Dans cet article, nous fournissons une perspective basée sur un modèle sur ce récit : les fortes augmentations et diminutions de l’inflation mensuelle en 2020 étaient en grande partie le résultat de chocs transitoires et de valeurs aberrantes, la composante tendancielle restant relativement stable jusqu’au début de 2021, comme commune et sectorielle. forces spécifiques tirées dans des directions opposées.
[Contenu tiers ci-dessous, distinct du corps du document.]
(* ===== verification/HttpClient.v ===== *)
(** * HttpClient

    [http/client.py], the verbs: what each asks the server for, and the result
    type it makes of the answer. *)

From S2P Require Import Prelude PyFloat PyValue Rfc8949 PyText PyJson HttpContract HttpTypes HttpCore.

(** ** Values of arguments *)

(** An optional argument that may be left out. *)
Definition given {A} (f : A -> pyval) (x : option A) : pyval :=
  match x with Some a => f a | None => PNone end.

(** [f(x) if x else None]: an empty sequence or mapping is left out too. *)
Definition filled {A} (f : list A -> pyval) (x : option (list A)) : pyval :=
  match x with Some (a :: l) => f (a :: l) | _ => PNone end.

(** [v or None]. *)
Definition or_none (v : pyval) : pyval := if py_bool v then v else PNone.

(** [list(l)] and [dict(d)] of homogeneous arguments; a mapping to floats may hold
    integers as well, so it is a mapping to any values, as its [dict] is [obj]. *)
Definition list_of {A} (f : A -> pyval) (l : list A) : pyval := PList (map f l).
Definition dict_of {A} (f : A -> pyval) (d : list (string * A)) : pyval :=
  obj (map (fun '(k, a) => (k, f a)) d).

(** [",".join(l)]. *)
Definition comma_joined (l : list string) : pyval := PStr (String.concat "," l).

(** What a verb asks for, and how it reads the answer. *)
Record http_operation (A : Type) : Type := mk_operation {
  asks : http_call;
  reads : pyval -> pyresult A
}.
Arguments mk_operation {A} _ _.
Arguments asks {A} _.
Arguments reads {A} _ _.
(* ===== verification/HttpVerbs.v ===== *)
(** * HttpVerbs

    The verbs of [http/client.py] against the manifest of the server's routes:
    what each sends is what its route takes, and what its route answers is what
    it reads. *)

From S2P Require Import Prelude PyFloat PyValue PyArith Rfc8949 PyText PyDecimal PyJson Retry.
From S2P Require Import HttpContract HttpTypes HttpTyped HttpCore HttpClient HttpProperties.

(** ** The verbs *)

(** A verb applied to its arguments, with the annotated type of its result. *)
Record any_operation : Type := pack {
  result_of : Type;
  operation_of : http_operation result_of;
  typed_of : result_of -> bool
}.
Arguments pack {result_of} _ _.

Definition asked (op : any_operation) : http_call := asks (operation_of op).

(** The calls a program can make: each verb under the name its route has in the
    manifest, with the parameters of its path and its other arguments, by the names
    they have in the signature and in its order. Arguments that are documents
    themselves have to be of the manifest's type for them, and a float of a query
    has to be finite. *)
Definition optionally {A} (p : A -> bool) (o : option A) : bool := from_option p true o.
(** ** Names *)

Definition is_upper (c : ascii) : bool := in_range 65 90 (Z.of_N (N_of_ascii c)).
Definition lower_char (c : ascii) : ascii :=
  if is_upper c then ascii_of_N (N_of_ascii c + 32) else c.

(** [re.sub(r"(?<!^)(?=[A-Z])", "_", name).lower()]; [first] at the start. *)
Fixpoint snake_from (first : bool) (name : string) : string :=
  match name with
  | EmptyString => EmptyString
  | String c name =>
      (if is_upper c && negb first then "_" else "") +:+ String (lower_char c) (snake_from false name)
  end.
Definition camel_to_snake (name : string) : string := snake_from true name.

Definition py_wire_name (attr : string) : string :=
  match drop_suffix "_" attr with
  | Some s => if starts_with "_" attr then attr else s
  | None => attr
  end.

(** ** The examples of [tools/test_check_http_contract.py] *)

Example kinds_reduced :
  map contract_kind ["opt(string)"; "list(WidgetDto)"; "opt(TimeRangeDto)"] = ["string"; "list"; "?"]
  /\ map rust_kind ["Option<u64>"; "Vec<String>"; " Option<Option<f32>>,"] = ["int"; "list"; "float"]
  /\ map py_kind ["Optional[str]"; "Union[List[int], None]"; "'bool'"] = ["string"; "list"; "bool"]
  /\ map ts_kind ["string[]"; "bigint"; "bigint | null"; "bigint[]"; "number | undefined;"]
     = ["list"; "bigint"; "bigint"; "list"; "number"]
  /\ map py_wire_name ["from_"; "_private"; "subject"] = ["from"; "_private"; "subject"]
  /\ map camel_to_snake ["createEntity"; "Widget"] = ["create_entity"; "widget"]
  /\ map normalize ["/v1/a/${encodeURIComponent(id)}/b"; "/v1/a/{}/b/"; "/v1/a/{seg(id)}/b"; "/"]
     = ["/v1/a/{id}/b"; "/v1/a/{id}/b"; "/v1/a/{id}/b"; "/"].
Proof. by_compute. Qed.

(** ** Peeling types *)

Lemma reduce_fuel peel leaf s n :
  (forall t u, peel t = Some u -> (String.length u < String.length t)%nat) ->
  (String.length s <= n)%nat -> reduce_from n peel leaf s = reduce peel leaf s.
Proof.
  intros Hp. unfold reduce. remember (String.length s) as k eqn:Hk.
  assert (Hle : (String.length s <= k)%nat) by lia. clear Hk. revert s n Hle.
  induction k as [|k IH]; intros s n Hs Hn.
  - destruct n; [done|]. simpl. destruct (peel s) as [u|] eqn:E; [|done]. apply Hp in E. lia.
  - destruct n as [|n]; [lia|]. simpl. destruct (peel s) as [u|] eqn:E; [|done].
    apply Hp in E. apply IH; lia.
Qed.

Lemma reduce_peel peel leaf s u :
  (forall t v, peel t = Some v -> (String.length v < String.length t)%nat) ->
  peel s = Some u -> reduce peel leaf s = reduce peel leaf u.
Proof.
  intros Hp E. rewrite <- (reduce_fuel peel leaf u (String.length s - 1) Hp) by (apply Hp in E; lia).
  unfold reduce. assert (Hl := Hp _ _ E). destruct (String.length s) eqn:En; [lia|].
  simpl. by rewrite E, Nat.sub_0_r.
Qed.

Lemma drop_prefix_iff p s r : drop_prefix p s = Some r <-> s = p +:+ r.
Proof.
  revert s. induction p as [|a p IH]; intros s; simpl.
  - split; [by intros [= ->]|by intros ->].
  - destruct s as [|b s]; [done|]. destruct (Ascii.eqb_spec a b) as [->|Hn].
    + rewrite IH. split; [by intros ->|by intros [= ->]].
    + split; [done|]. intros [= -> _]. done.
Qed.

Lemma drop_suffix_Some p s r : drop_suffix p s = Some r -> s = r +:+ p.
Proof.
  revert r. induction s as [|c s IH]; intros r; cbn [drop_suffix].
  - destruct p; [|done]. intros Hr. by injection Hr as <-.
  - destruct (String.eqb_spec (String c s) p) as [E|]; [intros Hr; injection Hr as <-; exact E|].
    destruct (drop_suffix p s) as [t|]; [|done]. intros Hr. injection Hr as <-. change (String c t +:+ p) with (String c (t +:+ p)). by rewrite (IH t).
Qed.

Lemma str_length_app s t : String.length (s +:+ t) = (String.length s + String.length t)%nat.
Proof. induction s as [|c s IH]; simpl; [done|]. by rewrite IH. Qed.

Lemma drop_suffix_app p r : drop_suffix p (r +:+ p) = Some r.
Proof.
  induction r as [|c r IH].
  - change ("" +:+ p) with p. destruct p as [|c p]; [done|]. cbn [drop_suffix]. by rewrite String.eqb_refl.
  - change (String c r +:+ p) with (String c (r +:+ p)). cbn [drop_suffix].
    destruct (String.eqb_spec (String c (r +:+ p)) p) as [E|]; [|by rewrite IH].
    exfalso. apply (f_equal String.length) in E. simpl in E. rewrite str_length_app in E. lia.
Qed.

Lemma full_match_iff pre post s m :
  full_match pre post s = Some m <-> s = pre +:+ m +:+ post /\ lacks newline m = true.
Proof.
  unfold full_match. split.
  - destruct (drop_prefix pre s) as [r|] eqn:Ep; [|done]. apply drop_prefix_iff in Ep as ->.
    destruct (drop_suffix post r) as [m'|] eqn:Es; [|done]. apply drop_suffix_Some in Es as ->.
    destruct (lacks newline m') eqn:El; [|done]. intros Hm. injection Hm as <-. done.
  - intros [-> El]. rewrite (proj2 (drop_prefix_iff pre _ _) eq_refl), drop_suffix_app. by rewrite El.
Qed.

Lemma full_match_shorter pre post s m :
  (0 < String.length pre)%nat -> full_match pre post s = Some m -> (String.length m < String.length s)%nat.
Proof. intros Hp [-> _]%full_match_iff. rewrite !str_length_app. lia. Qed.

Lemma strip_left_length s : (String.length (strip_left s) <= String.length s)%nat.
Proof. induction s as [|c s IH]; simpl; [done|]. destruct (is_space c); simpl; lia. Qed.

Lemma strip_right_length s : (String.length (strip_right s) <= String.length s)%nat.
Proof.
  induction s as [|c s IH]; simpl; [done|].
  destruct (strip_right s); [destruct (is_space c)|]; simpl in *; lia.
Qed.

Lemma py_strip_length s : (String.length (py_strip s) <= String.length s)%nat.
Proof. unfold py_strip. pose proof (strip_left_length s). pose proof (strip_right_length (strip_left s)). lia. Qed.

Lemma rstrip_char_length c s : (String.length (rstrip_char c s) <= String.length s)%nat.
Proof.
  induction s as [|d s IH]; simpl; [done|].
  destruct (rstrip_char c s); [destruct (Ascii.eqb d c)|]; simpl in *; lia.
Qed.

Lemma strip_quotes_left_length s : (String.length (strip_quotes_left s) <= String.length s)%nat.
Proof. induction s as [|c s IH]; simpl; [done|]. destruct (is_quote c); simpl; lia. Qed.

Lemma strip_quotes_right_length s : (String.length (strip_quotes_right s) <= String.length s)%nat.
Proof.
  induction s as [|d s IH]; simpl; [done|].
  destruct (strip_quotes_right s); [destruct (is_quote d)|]; simpl in *; lia.
Qed.
Lemma parse_argv_asked argv : forall prev root args,
  last argv <> Some "--root" -> root_current prev argv root ->
  parse_argv prev argv root args = Some (asked_root root prev argv, args ++ other_args prev argv).
Proof.
  induction argv as [|a l IH]; intros prev root args Hl Hc; [by rewrite app_nil_r|].
  assert (Hl' : last l <> Some "--root") by (by destruct l).
  rewrite asked_root_cons, other_args_cons, app_assoc. cbn [parse_argv].
  replace (if decide (prev = Some "--root") then Directory a else root) with root
    by (case_decide; [by apply Hc|done]).
  destruct (decide (a = "--root")) as [->|Ha].
  - rewrite decide_False by naive_solver. rewrite app_nil_r. destruct l as [|b l]; [done|].
    rewrite IH by done. by rewrite !asked_root_cons, decide_True.
  - assert (root_current (Some a) l root) by (destruct l; [done|intros Hp; by injection Hp]).
    rewrite !IH by done. destruct (decide (prev = Some "--root")) as [Hp|Hp].
    + rewrite decide_False by naive_solver. by rewrite app_nil_r.
    + by rewrite decide_True.
Qed.

Lemma parse_argv_missing argv : forall prev root args,
  last argv = Some "--root" -> parse_argv prev argv root args = None.
Proof.
  induction argv as [|a l IH]; intros prev root args Hl; [done|]. simpl.
  destruct l as [|b l]; [injection Hl as ->; by rewrite decide_True|].
  repeat case_decide; apply IH; done.
Qed.

Lemma gate_status_decides m sources sdks : gate_status m sources sdks = 0 \/ gate_status m sources sdks = 1.
Proof.
  unfold gate_status. destruct (hm_unparsed m); [|by right]. destruct (existsb _ CLIENTS); [by right|].
  destruct (check_fields m sdks) as [rep [|]]; [by right|]. destruct (existsb _ (findings rep)); naive_solver.
Qed.

(** C39: of any command line, [main]'s exit status is 2 if and only if the last
    argument is a [--root]; otherwise it is 0 if and only if the manifest the
    arguments name (the first that is not a [--root] or its directory, and else
    the one vendored under the directory asked for, the last one) and the
    clients under that directory agree: the manifest has no unparsed item, every
    client's source exists and takes exactly the routes that are not the
    broker's, each client has one method bound to as many of them as the floor
    asks, and on each of those routes where a client has one method, everything
    it sends is a declared parameter under one of its spellings, with a kind
    that agrees if it is in the body, every declared parameter is sent, and the
    same holds of what it reads against what the route answers. No method on a
    route or several, a body sent where none is declared and a result type that
    is not declared are only advisories. *)
Theorem contract_gate_exact argv manifests sources sdks :
  let m := manifests (asked_manifest argv) in
  let root := asked_root ROOT None argv in
  (forall route, route ∈ hm_routes m -> is_broker route = false ->
     forall lang, lang ∈ CLIENTS -> comparable (hm_dtos m) route (sdks root lang)) ->
  (main argv manifests sources sdks = 2 <-> last argv = Some "--root")
  /\ (main argv manifests sources sdks = 0
      <-> last argv <> Some "--root"
          /\ hm_unparsed m = []
          /\ (forall lang, lang ∈ CLIENTS -> covers (expected_routes m) (sources root lang))
          /\ (forall lang, lang ∈ CLIENTS ->
                bound_floor (length (expected_routes m)) <= zlen (bound_routes m (sdks root lang)))
          /\ (forall route, route ∈ hm_routes m -> is_broker route = false ->
                forall lang, lang ∈ CLIENTS -> route_agrees (hm_dtos m) route lang (sdks root lang))).
Proof.
  intros m root Hok. unfold main. destruct (decide (last argv = Some "--root")) as [Hl|Hl].
  - rewrite parse_argv_missing by done. naive_solver.
  - rewrite parse_argv_asked by (done || by destruct argv).
    change ([] ++ other_args None argv) with (other_args None argv). cbv zeta.
    change (manifests _) with m. change (asked_root ROOT None argv) with root.
    rewrite <- (gate_status_exact m (sources root) (sdks root)) by done.
    pose proof (gate_status_decides m (sources root) (sdks root)). intuition congruence.
Qed.

(** ** The expansion of flattened fields *)

Section Fuel.
Context (dtos : dict (list dto_field)).

(** The DTOs that have not been seen on the path. *)
Definition unseen (seen : list string) : nat :=
  length (filter (fun n => n ∉ seen) (map fst dtos)).

Lemma unseen_cons name seen :
  name ∈ map fst dtos -> name ∉ seen -> (unseen (name :: seen) < unseen seen)%nat.
Proof.
  unfold unseen. induction (map fst dtos) as [|n l IH]; [by intros ?%not_elem_of_nil|].
  assert (Hle : forall l : list string,
    (length (filter (fun n => n ∉ name :: seen) l) <= length (filter (fun n => n ∉ seen) l))%nat).
  { clear. induction l as [|n l IH]; [done|]. destruct (decide (n ∈ seen)).
    - rewrite !filter_cons_False; [exact IH|set_solver..].
    - rewrite (filter_cons_True (fun n => n ∉ seen) n l) by done. destruct (decide (n = name)) as [->|].
      + rewrite filter_cons_False by set_solver. simpl. lia.
      + rewrite filter_cons_True by set_solver. simpl. lia. }
  intros [->|Hin]%elem_of_cons Hs.
  - rewrite filter_cons_False by set_solver. rewrite filter_cons_True by done. simpl. specialize (Hle l). lia.
  - specialize (IH Hin Hs). destruct (decide (n ∈ seen)).
    + rewrite !filter_cons_False; [exact IH|set_solver..].
    + rewrite (filter_cons_True (fun n => n ∉ seen) n l) by done.
      destruct (decide (n = name)) as [->|].
      * rewrite filter_cons_False by set_solver. simpl. specialize (Hle l). lia.
      * rewrite filter_cons_True by set_solver. simpl. lia.
Qed.

Lemma fold_left_eq {A B} (f g : A -> B -> A) (l : list B) a :
  (forall a b, f a b = g a b) -> fold_left f l a = fold_left g l a.
Proof. intros H. revert a. induction l as [|b l IH]; intros a; simpl; [done|]. by rewrite H, IH. Qed.

(** As many levels as there are DTOs give every field: more change nothing. *)
Lemma contract_fields_fuel n k name seen :
  (unseen seen < n)%nat -> (unseen seen < k)%nat ->
  contract_fields_from dtos n name seen = contract_fields_from dtos k name seen.
Proof.
  revert k name seen. induction n as [|n IH]; intros k name seen Hn Hk; [lia|].
  destruct k as [|k]; [lia|]. cbn [contract_fields_from].
  destruct (decide (name ∈ seen)) as [|Hs]; [done|].
  destruct (lookup_key name dtos) as [fs|] eqn:E; [|done].
  apply fold_left_eq. intros out f. destruct (dto_flatten f); [|done].
  assert (Hu : (unseen (name :: seen) < unseen seen)%nat).
  { apply unseen_cons; [|done]. apply lookup_key_elem in E. by apply (list_elem_of_fmap_2 fst) in E. }
  by rewrite (IH k) by lia.
Qed.

Lemma contract_fields_enough n name :
  (length dtos < n)%nat -> contract_fields_from dtos n name [] = contract_fields dtos name.
Proof.
  intros Hn. assert ((unseen [] <= length dtos)%nat).
  { unfold unseen. etransitivity; [apply length_filter|]. by rewrite length_map. }
  apply contract_fields_fuel; lia.
Qed.
End Fuel.

(** The floor is four fifths of the routes, whatever the float rounds to. *)
Example floor_is_four_fifths :
  forallb (fun n => bound_floor n =? Z.of_nat n * 4 / 5) (seq 0 1000) = true.
Proof. by_compute. Qed.

(** ** The fixture of [tools/test_check_http_contract.py] *)

Definition plain_field (name shape : string) : dto_field := mk_dto_field name shape false None None.

Definition fixture (recall : list dto_field) : http_manifest := mk_http_manifest
  [("RecallBody", recall);
   ("RecallResponseDto", [plain_field "answer_kind" "string"; plain_field "trace" "opt(string)"]);
   ("ListWidgetsQuery", [mk_dto_field "widget_type" "string" false (Some "type") None; plain_field "limit" "opt(int)"]);
   ("ListWidgetsResponseDto", [plain_field "widgets" "list(WidgetDto)"; plain_field "next_cursor" "opt(string)"]);
   ("WidgetDto", [plain_field "widget_id" "string"]);
   ("ThingDto", [plain_field "from" "string"; plain_field "count" "int"]);
   ("SupersedeThingBody", [mk_dto_field "thing" "CreateThingBody" true None None]);
   ("CreateThingBody", [plain_field "label" "string"])]
  [mk_contract_route "POST" "/v1/recall" (Some "tenant") None (Some "RecallBody") (Some "RecallResponseDto");
   mk_contract_route "GET" "/v1/widgets" (Some "tenant") (Some "ListWidgetsQuery") None (Some "ListWidgetsResponseDto");
   mk_contract_route "GET" "/v1/things/{id}" (Some "tenant") None None (Some "ThingDto");
   mk_contract_route "POST" "/v1/things/{id}/supersede" (Some "tenant") None (Some "SupersedeThingBody") (Some "ThingDto");
   mk_contract_route "POST" "/llm/ns/{namespace}/messages" (Some "broker") None None None]
  [].

Definition recall_query : dto_field := mk_dto_field "query" "string" false None (Some "cue").
Definition recall_fields : list dto_field :=
  [recall_query; plain_field "max_results" "opt(int)"; plain_field "scope" "opt(string)"].

Definition fixture_bindings (sent : bool) : list (route_key * list binding) :=
  let b name req keys resp := [mk_binding name (if sent then [] else req) (if sent then keys else []) (Some resp)] in
  [("POST", "/v1/recall", b "recall" ["RecallInput"] ["query"; "max_results"; "include_trace"] "RecallResult");
   ("GET", "/v1/widgets", b "list_widgets" ["ListWidgetsQuery"] ["type"; "limit"] "ListWidgetsResult");
   ("GET", "/v1/things/{id}", b "get_thing" [] [] "Thing");
   ("POST", "/v1/things/{id}/supersede", b "supersede_thing" ["SupersedeThingInput"] ["label"] "Thing")].

Definition fixture_types (int count : string) (recall : dict string) (latency : dict string) : dict (dict string) :=
  [("RecallInput", recall);
   ("RecallResult", [("answer_kind", "string"); ("trace", "string")] ++ latency);
   ("ListWidgetsQuery", [("type", "string"); ("limit", int)]);
   ("ListWidgetsResult", [("widgets", "list"); ("next_cursor", "string")]);
   ("Widget", [("widget_id", "string")]);
   ("Thing", [("from", "string"); ("count", count)]);
   ("SupersedeThingInput", [("label", "string")]);
   ("HttpRetryPolicy", [("max_attempts", int); ("base_url", "string")])].

Definition fixture_sdk (lang : string) : sdk_surface :=
  let int := if String.eqb lang "typescript" then "number" else "int" in
  mk_sdk (fixture_types int "string"
            [("query", "string"); ("max_results", int); ("include_trace", "bool")] [("latency_ms", int)])
         (fixture_bindings (String.eqb lang "python")).

Definition fixture_sources (lang : string) : option (list route_key) := Some (map fst (fixture_bindings true)).

(** What was planted is found, in every client and nothing else. *)
Example fixture_findings :
  let rep := check_routes (fixture recall_fields) fixture_sdk in
  findings rep = map (fun lang => (lang,
    [("POST /v1/recall", SdkOnly "request" "include_trace"); ("POST /v1/recall", EdgeOnly "request" "scope");
     ("POST /v1/recall", SdkOnly "response" "latency_ms");
     ("GET /v1/things/{id}", Shape "response" "count" "int" "string");
     ("POST /v1/things/{id}/supersede", Shape "response" "count" "int" "string")])) CLIENTS
  /\ gate_status (fixture recall_fields) fixture_sources fixture_sdk = 1.
Proof. by_compute. Qed.

(** A client without the drift, and a contract without the field no client has. *)
Definition clean_sdk (lang : string) : sdk_surface :=
  let int := if String.eqb lang "typescript" then "number" else "int" in
  mk_sdk (fixture_types int int [("cue", "string"); ("max_results", int)] [])
         (map (fun kb => (kb.1, map (fun b => mk_binding (bind_method b) (bind_req b)
              (filter (fun k => k <> "include_trace") (bind_sent b)) (bind_resp b)) kb.2))
            (fixture_bindings (String.eqb lang "python"))).
Definition clean_manifest : http_manifest := fixture [recall_query; plain_field "max_results" "opt(int)"].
À un moment donné à l’automne 2021, la composante persistante commune a dominé l’évolution de la tendance et constitue aujourd’hui un moteur important de l’inflation. Les mouvements sectoriels ont peut-être été pertinents au début de la pandémie, mais jouent actuellement un rôle moins important que les dynamiques communes.

Bien sûr, l’évaluation précédente utilise toutes les données disponibles en avril 2022 et bénéficie donc d’un recul. Même si le modèle a capturé très tôt la nature persistante des mouvements d’inflation, l’interprétation d’aujourd’hui est sujette à beaucoup moins d’incertitude que ce que le modèle suggérait en temps réel.

Martín Almuzara est économiste au sein du groupe de recherche et de statistiques de la Federal Reserve Bank de New York.

Martín Almuzara est économiste au sein du groupe de recherche et de statistiques de la Federal Reserve Bank de New York.

Argia Sbordone est vice-présidente du groupe Recherche et statistiques de la Banque.

Argia Sbordone est vice-présidente du groupe Recherche et statistiques de la Banque.

Comment citer cet article :
Martin Almuzara et Argia Sbordone, « Persistance de l’inflation : combien y en a-t-il et d’où vient-elle ? », Banque fédérale de réserve de New York Économie de Liberty Street20 avril 2022, https://libertystreeteconomics.newyorkfed.org/2022/04/inflation-persistence-how-much-is-there-and-where-is-it-coming-from/.


Avertissement
Les opinions exprimées dans cet article sont celles des auteurs et ne reflètent pas nécessairement la position de la Federal Reserve Bank de New York ou du Federal Reserve System. Toute erreur ou omission est de la responsabilité des auteurs.